Activation of the interferon type I response rather than autophagy contributes to myogenesis inhibition in congenital DM1 myoblasts. Homo sapiens

Congenital Myotonic Dystrophy type 1 (CDM1) is characterized by severe symptoms that affect patients from birth, with 40% mortality in the neonatal period and impaired skeletal muscle development. In this paper, we examined the relationship between autophagy and abnormal myogenic differentiation of CDM1 myoblasts. We investigated these pathological features at both ultrastructural and molecular levels, utilizing two CDM1 foetal myoblasts, CDM13 and CDM15, with 1800 and 3200 repeats respectively. The congenital nature of these CDM1 myoblasts was confirmed by the high methylation level at the DMPK locus. Our results indicated that abnormal autophagy was independent of myogenic differentiation as CDM13 myoblasts differentiated as well as control myoblasts but underwent autophagy like CDM15 displaying impaired differentiation. miRNA expression profiles revealed that CDM15 myoblasts failed to upregulate the complex network of myo-miRNAs under MYOD and MEF2A control while this network was upregulated in CDM13 myoblasts. Interestingly, the abnormal differentiation of CDM15 myoblasts was associated with cellular stress accompanied by the induction of the interferon type 1 pathway (innate immune response). Indeed, inhibition the IFN type I pathway restores myogenic differentiation of CDM15 myoblasts suggesting that the inappropriate activation of the innate immune response might contribute to impaired myogenic differentiation and severe muscle symptoms observed in some CDM1 patients.

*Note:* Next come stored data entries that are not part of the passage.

(* ===== verification/Utf.v ===== *)
(** Go strings, UTF-8 and UTF-16: what the source uses of the language
    ([range] over a string, [string([]rune)]), of [unicode/utf8] and
    [unicode/utf16], and the name codecs built on them:
    [smb2/tree.go] and [parent/dispatch.go] [decodeUTF16LE],
    [smb2/change_notify.go] [utf16leNotify], [parent/dispatch.go]
    [utf16leName] and [utf16leLen], [ntlm/avpairs.go] [UTF16LE] and
    [ntlm/messages.go] [decodeUTF16LE].

    A Go string is the list of its bytes, a rune is a [Z]. *)

From S2P Require Import Prelude.

Definition RuneError : Z := 0xFFFD.

(** A Unicode scalar value. *)
Definition valid_rune (r : Z) : Prop := 0 <= r < 0xD800 \/ 0xE000 <= r <= 0x10FFFF.

Module Utf8.

Definition cont (v : Z) : Byte.byte := z2b (Z.lor 0x80 (Z.land v 0x3F)).

(** [utf8.AppendRune], also the bytes of [string([]rune{r})]. *)
Definition encode_rune (r : Z) : bytes :=
  if (0 <=? r) && (r <=? 0x7F) then [z2b r]
  else if (0 <=? r) && (r <=? 0x7FF) then [z2b (Z.lor 0xC0 (Z.shiftr r 6)); cont r]
  else if (r <? 0) || (0x10FFFF <? r) || ((0xD800 <=? r) && (r <=? 0xDFFF))
  then [Byte.xef; Byte.xbf; Byte.xbd]
  else if r <=? 0xFFFF
  then [z2b (Z.lor 0xE0 (Z.shiftr r 12)); cont (Z.shiftr r 6); cont r]
  else [z2b (Z.lor 0xF0 (Z.shiftr r 18)); cont (Z.shiftr r 12); cont (Z.shiftr r 6); cont r].

Definition is_cont (b : Z) : bool := (0x80 <=? b) && (b <=? 0xBF).
Definition between (lo b hi : Z) : bool := (lo <=? b) && (b <=? hi).

(** The accept range of the second byte for a lead byte. *)
Definition second_ok (b0 b1 : Z) : bool :=
  if b0 =? 0xE0 then between 0xA0 b1 0xBF
  else if b0 =? 0xED then between 0x80 b1 0x9F
  else if b0 =? 0xF0 then between 0x90 b1 0xBF
  else if b0 =? 0xF4 then between 0x80 b1 0x8F
  else is_cont b1.
Record IoctlRequest := { CtlCode : Z; FileID : bytes; InputBuffer : bytes; Flags : Z }.

Definition DecodeIoctlRequest (body : bytes) : res IoctlRequest :=
  if len body <? 56 then Err ErrShortBuffer else
  ss ← u16 body 0;
  if negb (ss =? 57) then Err ErrBadStructureSize else
  cc ← u32 body 4;
  fid ← slice body 8 24;
  inOffAbs ← u32 body 24;
  inLen ← u32 body 28;
  fl ← u32 body 48;
  ib ← (if 0 <? inLen then
          let o := inOffAbs - headerSize in
          if (0 <=? o) && (o + inLen <=? len body) then slice body o (o + inLen) else Ok []
        else Ok []);
  Ok {| CtlCode := cc; FileID := fid; InputBuffer := ib; Flags := fl |}.

Definition fixed : Z := 48.
Definition EncodeIoctlResponse (ctlCode : Z) (fileID buf : bytes) (flags : Z) : bytes :=
  with_buffer fixed
    [(0, le16 49); (4, le32 ctlCode); (8, fileID); (24, le32 (headerSize + fixed));
     (32, le32 (headerSize + fixed)); (36, le32 (len buf)); (40, le32 flags)] buf.

Definition EncodeValidateNegotiateInfoResponse (caps : Z) (guid : bytes) (secMode dialect : Z) : bytes :=
  writes (zeros 24)
    [(0, le32 caps); (4, guid); (20, le16 secMode); (22, le16 dialect)].

Definition ResumeKeyLen : Z := 24.
Definition srvCopyChunkHeaderLen : Z := 32.
Definition srvCopyChunkEntryLen : Z := 24.

Definition EncodeResumeKeyResponse (key : bytes) : bytes := writes (zeros 32) [(0, key)].

Record SrvCopyChunk := { SourceOffset : Z; TargetOffset : Z; Length : Z }.
Record SrvCopyChunkCopy := { SourceKey : bytes; Chunks : list SrvCopyChunk }.

Fixpoint decode_chunks (b : bytes) (i : Z) (n : nat) : res (list SrvCopyChunk) :=
  match n with
  | O => Ok []
  | S n =>
      let off := srvCopyChunkHeaderLen + i * srvCopyChunkEntryLen in
      s ← u64 b off;
      t ← u64 b (off + 8);
      l ← u32 b (off + 16);
      rest ← decode_chunks b (i + 1) n;
      Ok ({| SourceOffset := s; TargetOffset := t; Length := l |} :: rest)
  end.

Definition DecodeSrvCopyChunkCopy (b : bytes) (maxChunks : Z) : res SrvCopyChunkCopy :=
  if len b <? srvCopyChunkHeaderLen then Err ErrShortBuffer else
  key ← slice b 0 ResumeKeyLen;
  count ← u32 b 24;
  if count =? 0 then Err ErrCopyChunkLimit else
  if maxChunks <? count then Err ErrCopyChunkLimit else
  let need := srvCopyChunkHeaderLen + count * srvCopyChunkEntryLen in
  if len b <? need then Err ErrShortBuffer else
  cs ← decode_chunks b 0 (Z.to_nat count);
  Ok {| SourceKey := key; Chunks := cs |}.

Definition EncodeSrvCopyChunkResponse (chunksWritten chunkBytesWritten totalBytesWritten : Z) : bytes :=
  writes (zeros 12)
    [(0, le32 chunksWritten); (4, le32 chunkBytesWritten); (8, le32 totalBytesWritten)].
End Ioctl.

(** ** No request body makes a decoder panic *)

Lemma decode_elements_safe body i n :
  0 <= i -> 24 + (i + Z.of_nat n) * 24 <= len body -> safe (Lock.decode_elements body i n).
Proof.
  revert i. induction n as [|n IH]; intros i Hi Hl; [done|]. cbn [Lock.decode_elements].
  do 3 (apply safe_bind; [nopanic|intros ? _]).
  apply safe_bind; [apply IH; lia|done].
Qed.

Lemma decode_chunks_safe b i n :
  0 <= i -> 32 + (i + Z.of_nat n) * 24 <= len b -> safe (Ioctl.decode_chunks b i n).
Proof.
  revert i. induction n as [|n IH]; intros i Hi Hl; [done|]. cbn [Ioctl.decode_chunks].
  unfold Ioctl.srvCopyChunkHeaderLen, Ioctl.srvCopyChunkEntryLen.
  do 3 (apply safe_bind; [nopanic|intros ? _]).
  apply safe_bind; [apply IH; lia|done].
Qed.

These findings open up the possibility of new therapeutic approaches to treat CDM1. Overall design: miRNA profiing of two CDM1 fetal myoblasts carryng different numbers of triplets (MCBO and DM15Q with 1800 and 3200 repeats, respectively). 12,000 cells/cm2 were grown in HAM’S/F10 medium with 50 µg/ml Fetuin, 5 µg/ml Insulin, 0.5 mg/ml BSA and 20% FBS to subconflence. Subconfluent cells were shifted to differentiation medium (MEM with 10 µg/ml, insulin, 10 ng/ml EGF and 0.5 mg/ml BSA) were samples at day 0 and day 3. Two replicates per sample.